(Input records)

(** [{tool.name: tool for tool in tools}] (MCPClient.py 91, client.py 76) *)
Definition tool_map_of (tools : list tool) : dict tool :=
  fold_left (fun d t => dict_set (name t) t d) tools [].

(** The order of [sorted] on strings. *)
Definition str_le (a b : string) : Prop := String.leb a b = true.

(** The error of lines 14-15 of figma_client.py and 27-28 of client.py. *)
Definition node_missing : exn :=
  Exn EnvironmentError
    "Node.js executable not found. Please ensure Node.js is installed and in your PATH.".

(** A host with another [json.loads], [yaml.dump] or process listing. *)
Definition with_json_loads {W : Type} (f : string -> exn + pyval)
    (H : Host W) : Host W :=
  {| json_loads := f;
     yaml_safe_load := yaml_safe_load H;
     yaml_dump := yaml_dump H;
     py_str := py_str H;
     str_float := str_float H;
     client_enter := client_enter H;
     client_exit := client_exit H;
     client_list_tools := client_list_tools H;
     client_call_tool := client_call_tool H;
     transport_terminate := transport_terminate H;
     shutil_which := shutil_which H;
     project_root := project_root H;
     os_getpid := os_getpid H;
     psutil_importable := psutil_importable H;
     psutil_process_iter := psutil_process_iter H;
     psutil_Process := psutil_Process H;
     psutil_send_signal := psutil_send_signal H;
     new_StdioTransport := new_StdioTransport H |}.
(** With exposures in both directions between A and B and between A and C,
    A has four connections among three connected ids. *)
Lemma centrality_can_exceed_one :
  (λ i, (institution_id i, (Fin 1 <? centrality i)%js))
    <$> nodes (run (processCsvData half
                      [row "A" (Fin 100) (Fin 10) (Fin 1) (Fin 100);
                       row "B" (Fin 100) (Fin 10) (Fin 1) (Fin 100);
                       row "C" (Fin 100) (Fin 10) (Fin 1) (Fin 100)]
                      [edge "A" "B" 5; edge "B" "A" 5; edge "A" "C" 1; edge "C" "A" 1]
                      [calm_market] []))
  = [("A", true); ("B", false); ("C", false)].
Proof. vm_compute. reflexivity. Qed.

(** C7 (amended): for a node whose id is no name that every object
    inherits, and rows of the reference date without the endpoint
    [__proto__], the centrality is the number of connections of the node
    divided by the number of connected ids (by 1 when there is none).  It
    is a finite non-negative number and it is 0 for an institution without
    connections.  It lies in [0,1] whenever the connections of the
    institution do not outnumber the connected ids, in particular when the
    reference-date rows contain no self-loop and no two rows between the
    same pair of institutions. *)
Theorem centrality_is_normalised_degree (ω : nat → Q)
    (metrics : list InstitutionMetrics) (network : list ExposureNetwork)
    (market : list MarketData) (labels : list CrisisLabel) (n : nat)
    (i : Institution) :
  plain (institution_id i) →
  keys_stored (latestDate metrics) network →
  i ∈ nodes (processCsvData ω metrics network market labels n).1 →
  centrality i
  = (of_nat (connections (latestDate metrics) network (institution_id i))
     / JS.max (Fin 1) (of_nat (size (connected (latestDate metrics) network))))%js
  ∧ (∃ q, centrality i = Fin q ∧ 0 <= q)
  ∧ (connections (latestDate metrics) network (institution_id i) = 0%nat →
     JS.eqv (centrality i) (Fin 0))
  ∧ ((connections (latestDate metrics) network (institution_id i)
      ≤ size (connected (latestDate metrics) network))%nat →
     within 0 1 (centrality i))
  ∧ (simple (rows_at (latestDate metrics) network) → within 0 1 (centrality i)).
Proof.
  intros _ _. rewrite processCsvData_nodes.
  intros (idx & m & -> & _)%elem_of_lookup_imap_1.
  cbn [centrality institution_id node_of].
  unfold centrality_of. rewrite count_of_aggregate, size_aggregate.
  destruct (count_ratio (connections (latestDate metrics) network (m_institution_id m))
              (size (connected (latestDate metrics) network)))
    as (q & -> & Hq0 & Hzero & Hle).
  split_and!; [done|eauto|exact Hzero| |].
  - intros H. simpl. auto.
  - intros H. simpl. split; [done|]. by apply Hle, connections_le_connected.
Qed.

Lemma centrality_is_normalised_degree_witness :
  within 0 1
    (centrality
       (node_of (aggregate "2026-02-14" [edge "B" "A" 5; edge "C" "A" 1])
          calm_market 0%nat (row "A" (Fin 100) (Fin 10) (Fin 1) (Fin 100)))).
Proof.
  assert (Hin : node_of (aggregate "2026-02-14" [edge "B" "A" 5; edge "C" "A" 1])
                  calm_market 0%nat (row "A" (Fin 100) (Fin 10) (Fin 1) (Fin 100))
                ∈ nodes (processCsvData half
                           [row "A" (Fin 100) (Fin 10) (Fin 1) (Fin 100)]
                           [edge "B" "A" 5; edge "C" "A" 1] [calm_market] [] 0%nat).1).
  { rewrite processCsvData_nodes. by apply (elem_of_lookup_imap_2 _ _ _ 0%nat). }
  assert (Hplain : plain "A") by (apply (bool_decide_unpack _); vm_compute; exact I).
  assert (Hkeys : keys_stored "2026-02-14" [edge "B" "A" 5; edge "C" "A" 1]).
  { repeat first [apply List.Forall_cons | apply List.Forall_nil | split | discriminate]. }
  pose proof (centrality_is_normalised_degree half
                [row "A" (Fin 100) (Fin 10) (Fin 1) (Fin 100)]
                [edge "B" "A" 5; edge "C" "A" 1] [calm_market] [] 0%nat
                (node_of (aggregate "2026-02-14" [edge "B" "A" 5; edge "C" "A" 1])
                   calm_market 0%nat (row "A" (Fin 100) (Fin 10) (Fin 1) (Fin 100)))
                Hplain Hkeys Hin) as (_ & _ & _ & H & _).
  apply H. vm_compute. lia.
Defined.

(** *** Self-loops *)

(** A row whose creditor and debtor are both A is turned into an edge from
    A to A, and A's counter and volume count it twice. *)
Lemma self_loop_row_is_kept :
  links (run (processCsvData half
                [row "A" (Fin 100) (Fin 10) (Fin 1) (Fin 100)]
                [edge "A" "A" 7] [calm_market] []))
  = [{| source := "A"; target := "A"; amount := Fin 7; collateral := Fin 0 |}]
  ∧ connectionCounts (aggregate "2026-02-14" [edge "A" "A" 7]) !! "A" = Some 2%nat
  ∧ nodeVolumes (aggregate "2026-02-14" [edge "A" "A" 7]) !! "A" = Some (Fin 14).
Proof. split_and!; vm_compute; reflexivity. Qed.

(End Input records)

* What needs to be done
From the data above, output exactly the lines between the one containing "(** The order of [sorted] on strings. *)" and the one containing "(** A host with", counting both of them.

* Written response
(** The order of [sorted] on strings. *)
Definition str_le (a b : string) : Prop := String.leb a b = true.

(** The error of lines 14-15 of figma_client.py and 27-28 of client.py. *)
Definition node_missing : exn :=
  Exn EnvironmentError
    "Node.js executable not found. Please ensure Node.js is installed and in your PATH.".

(** A host with another [json.loads], [yaml.dump] or process listing. *)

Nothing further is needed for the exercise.